O PCR usualmente consiste de uma série de 20 a 40 alterações de temperatura repetidas chamadas ciclos; cada ciclo consiste tipicamente de 2 a 3 etapas de temperaturas diferentes. O PCR mais comum é realizado com ciclos que têm três etapas de temperatura. A ciclismo é freqüentemente precedido de uma etapa de temperatura única (chamada quente) em uma alta temperatura (>90o), e seguida de uma pressão no final para a expansão do produto final ou breve estocagem. As temperaturas usadas e a extensão de tempo em que são aplicadas em cada ciclo depende da variedade dos parâmetros. Estes incluem a enzima usada para a síntese de DNA, a concentração de íons divalentes de dNTPs na reação, e o desvanecimento da temperatura (Tm) dos iniciadores.

I- Etapa de iniciação: esta etapa consiste de uma reação de calor à temperatura de 94-96oC (ou 98oC se polimerases muito termostáveis forem usadas {obs.: termostável é o que NÃO é facilmente destruído ou alterado pelo calor), a qual é presa por 1 a 0 minutos. Isto só é necessário para polimerases de DNA que requerem ativação por calor por PCR de ativação quente.
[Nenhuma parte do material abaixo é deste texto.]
Lemma guard_inv u r label w x w1 :
  rq_user r = Authenticated u → sensitive_mfa_required u r label w = (Ok x, w1) →
  later w w1 ∧ settled w w1 ∧
  match x with
  | Some resp => discloses resp = false
  | None => PAMOLIVE_TEST_BYPASS_GLOBAL_MFA conf = false → mfa_verified (w_db w) u r w w1
  end.
Proof.
  intros Hu. unfold sensitive_mfa_required. destruct (PAMOLIVE_TEST_BYPASS_GLOBAL_MFA conf).
  { intros [= <- <-]. split; [reflexivity|]. split; [by apply settled_reads|done]. }
  run. destruct (mfa_enrolled (w_db w) (pk u)) eqn:Een; cbn [negb].
  2:{ intros [= <- <-]. split; [reflexivity|]. split; [by apply settled_reads|done]. }
  intros H. apply bind_ok_inv in H as (p & w2 & Hp & H). apply request_policy_inv in Hp as (Hl & Hs & ->).
  set (p := default _ _) in *.
  assert (Hm : ∀ b w3, user_has_recent_mfa r (Some p) w2 = (Ok b, w3) → reads w2 w3 ∧
    (b = true → u_is_service_account (val u) = false ∧ fresh_at (rq_session r) p (epoch (w_clock w2)))).
  { intros b w3. unfold user_has_recent_mfa. rewrite Hu. destruct (u_is_service_account (val u)).
    { intros [= <- <-]. split; [reflexivity|done]. }
    run. destruct (negb _); [intros [= <- <-]; split; [reflexivity|done]|]. run.
    destruct (mfa_timestamp_run (rq_session r !! MFA_SESSION_KEY) p w2) as (b' & w3' & E & Hr & Hb).
    rewrite E. intros [= <- <-]. split; [done|]. intros Hb'. split; [done|]. by apply Hb in Hb' as (j & v & ?); exists j, v. }
  apply bind_ok_inv in H as (b & w3 & E & H). apply Hm in E as [[Hd Hl3] Hb]. clear Hm.
  assert (Hs3 : settled w w3) by (destruct Hs as (sp & Es & ?); exists sp; split; [congruence|done]).
  assert (Hl4 : later w w3) by (by etrans).
  destruct b; [|by destruct (rq_hx r || startswith "/api/" (rq_path r)); injection H as <- <-].
  injection H as <- <-. split; [done|]. split; [done|]. intros _. destruct (Hb eq_refl) as [Hsv Hfr].
  split; [done|]. split; [done|]. exists (w_clock w2). split; [|done].
  eapply (instant_weaken w w2 w3 w3); [done|reflexivity|done|]. by apply instant_here.
Qed.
II-Etapa de desnaturação: Esta etapa é o primeiro evento de ciclismo regular e consiste no aquecimento da reação a 94-98oC por 20 a 30 segundos. Esta etapa causa a dissolução (descolamento dos pares de base) dos moldes de DNA e dos iniciadores por ruptura das pontes de hidrogênio entre as bases complementares das fitas de DNA, produzindo duas fitas singulares de DNA.
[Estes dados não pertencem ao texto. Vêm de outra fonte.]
Definition authorised_page (c : string) (h : handler) : Prop := ∀ r w res w',
  h r w = (res, w') → w_db w' ≠ w_db w → justified c r w res w'.

Lemma guarded_body c v u r body w0 w res w' :
  rq_user r = Authenticated u → page_body u r body → w_db w = w_db w0 → w_clock w ∈ [w_clock w0; w_clock (advance w0)] →
  (b ← _configuration_permission (Authenticated u) r c v; body b) w = (res, w') →
  w_db w' ≠ w_db w0 → justified c r w0 res w'.
Proof.
  intros Hu [Hq Ha] Hw0 Ht H Hne. pose proof (permission_quiet (Authenticated u) r c v w) as Hp.
  destruct (_configuration_permission _ r c v w) as [[b|e] w1] eqn:E; destruct Hp as [Hd _]; simpl in Hd.
  2:{ rewrite (bind_raise _ _ _ _ _ E) in H. injection H as <- <-. congruence. }
  rewrite (bind_ok _ _ _ _ _ E) in H. destruct (decide (rq_method r = "POST")) as [HP|HP].
  2:{ destruct (quiet_run _ _ _ _ (Hq HP b) H). congruence. }
  exists u. split; [done|]. split; [done|]. split.
  - exists (w_clock w). split; [done|]. rewrite <-Hw0. by eapply permission_post.
  - destruct res as [x|]; [|done]. intros _. destruct (Ha b _ _ _ H) as [?|[e He]]; [congruence|].
    exists e. by rewrite <-Hw0, <-Hd.
Qed.

Lemma login_page c v (body : obj user → http_request → bool → M (response * http_request)) :
  (∀ u r, page_body u r (body u r)) →
  authorised_page c (login_required (λ u r, b ← _configuration_permission (Authenticated u) r c v; body u r b)).
Proof.
  intros Hb r w res w'. unfold login_required. destruct (rq_user r) as [|u] eqn:Hu; [by intros [= <- <-]|].
  intros H. eapply guarded_body; eauto. left.
Qed.

Lemma has_capability_clock u c w b w1 :
  user_has_capability (Authenticated u) c w = (Ok b, w1) → w_clock w1 ∈ [w_clock w; w_clock (advance w)].
Proof.
  unfold user_has_capability, user_capabilities. intros H. run_inv H.
  destruct (u_is_superuser (val u)); run_inv R; [left|right; left].
Qed.

Lemma console_page c v (body : obj user → http_request → bool → M (response * http_request)) :
  (∀ u r, page_body u r (body u r)) →
  authorised_page c (console_view CONSOLE_ACCESS
    (λ u r, b ← _configuration_permission (Authenticated u) r c v; body u r b)).
Proof.
  intros Hb r w res w'. unfold console_view, login_required.
  destruct (rq_user r) as [|u] eqn:Hu; [by intros [= <- <-]|]. unfold capability_required.
  pose proof (has_capability_quiet (Authenticated u) CONSOLE_ACCESS w) as Hq.
  destruct (user_has_capability _ _ w) as [[b|e] w1] eqn:E; destruct Hq as [Hd _]; simpl in Hd.
  2:{ rewrite (bind_raise _ _ _ _ _ E). by intros [= <- <-]. }
  rewrite (bind_ok _ _ _ _ _ E). destruct b; [|by intros [= <- <-]].
  intros H. eapply guarded_body; eauto using has_capability_clock.
Qed.

(** Validation writes nothing, and saving leaves the audit events alone. *)
Definition sound_form (form : bound_form) : Prop :=
  quiet form ∧ ∀ w save w1, form w = (Ok (Some save), w1) → keeps_events save.

Lemma save_form_audited u form model name : sound_form form → audited u (_save_form u form model name).
Proof.
  intros [Hq Hs] w x w' H. unfold _save_form in H. apply bind_ok_inv in H as (valid & w1 & E & H).
  destruct (quiet_run _ _ _ _ Hq E) as [<- _]. destruct valid as [save|]; [|prim_inv H; by left].
  eapply (audited_save u save); [by eapply Hs| |exact H]. intros; apply quiet_ret.
Qed.

Lemma instance_quiet {A} (tbl : db → gmap id A) k : quiet (instance_or_404 tbl k).
Proof. unfold instance_or_404, get_or_404. solve_quiet. Qed.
III- Etapa de fixação: A temperatura de reação é reduzida para 50-65oC por 20-40 segundos permitindo o fortalecimento dos iniciadores no molde de DNA de fita única. A temperatura de fortalecimento típica é de aproximadamente 3 a 5 graus Celsius abaixo da Tm usada para os iniciadores. As pontes de hidrogênio estáveis de DNA-DNA só são formadas quando a seqüência iniciadora combina com as seqüências do modelo muito rigidamente. A polimerase liga-se aos moldes dos iniciadores híbridos e começa a síntese de DNA.
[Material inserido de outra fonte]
(* ===== verification/ConsoleOps.v ===== *)
(** * Operational pages of the console ([pamolive/console/views.py])

    Governance and access reviews, the dashboard, rotations, approvals, the audit log
    with its export, live and recorded sessions.  They join the services of the other
    files with the capability and fresh-MFA guards.

    The context of a page keeps what the code computes; template texts and cache headers
    are left out. *)

From S2P Require Import Prelude PyStr PyFloat Json Loads Crypto PyTime Models World Text AuditTrail Rbac Ip Policies Approvals Vault.
From S2P Require Import Mfa Accounts Sessions Broker GatewayApi Rotation Governance Licensing Portal Recordings Forms ConsoleForms Console.
Import Capability.

Local Open Scope Z_scope.

(** Django's date parser (the day number; a date that does not exist raises),
    [datetime.fromisoformat] made aware, the decoded browser sessions that have not
    expired ([None]: one that does not decode), the probes of the dashboard, and
    whether the gateway accepts a control request. *)
Class ConsoleEnv := {
  parse_date : string → outcome (option Z);
  fromisoformat_aware : string → outcome Z;
  web_sessions : Z → list (option (list (string * json)));
  database_ok : bool;
  cache_ok : bool;
  pending_migrations : list string;
  gateway_accepts : signed_request → bool;
}.

(** ** Text formats *)

(** [json.dumps] with its default separators, [ensure_ascii=False] *)
Fixpoint ser_spaced (j : json) : list ascii :=
  match j with
  | JArr l =>
      "["%char ::
      (fix go (sep : bool) (l : list json) : list ascii :=
         match l with
         | [] => ["]"%char]
         | x :: l' => (if sep then [","; " "]%char else []) ++ ser_spaced x ++ go true l'
         end) false l
  | JObj l =>
      "{"%char ::
      (fix go (sep : bool) (l : list (string * json)) : list ascii :=
         match l with
         | [] => ["}"%char]
         | (k, x) :: l' =>
             (if sep then [","; " "]%char else []) ++ ser_str k ++ [":"; " "]%char ++ ser_spaced x ++ go true l'
         end) false l
  | _ => ser j
  end.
IV- Etapa de extensão/alongamento: A temperature nesta etapa depende da polymerase de DNA usada; a polimerase Taq tem sua ótima atividade na temperatura de 75-80oC, e comumente uma temperatura de 72oC é usada com esta enzima. Nesta etapa, a polimerase de DNA sintetiza uma nova fita de DNA complementar à fita de DNA modelo por adição dos dNTPs que são complementares ao modelo na direção 5’ para 3’, condensando o grupo fosfato do carbono 5’ do dNTPs com o grupo hidroxila do carbono 3’ no final da linha nascente (estendendo) a fita de DNA. O tempo de extensão dependa tanto da polimerase de DNA usada quanto da lente do fragmento de DNA a ser amplificado. Como via de regra, em sua temperatura ótima, a polimerase de DNA polimeriza um milhar de bases por minuto. Sob condições ótimas, isto é, se não existirem limitações devido a substratos limitadores ou reagentes, nesta etapa da extensão, a quantidade de DNA alvo é duplicada, levando a uma amplificação exponencial (geométrica) do fragmento de DNA específico.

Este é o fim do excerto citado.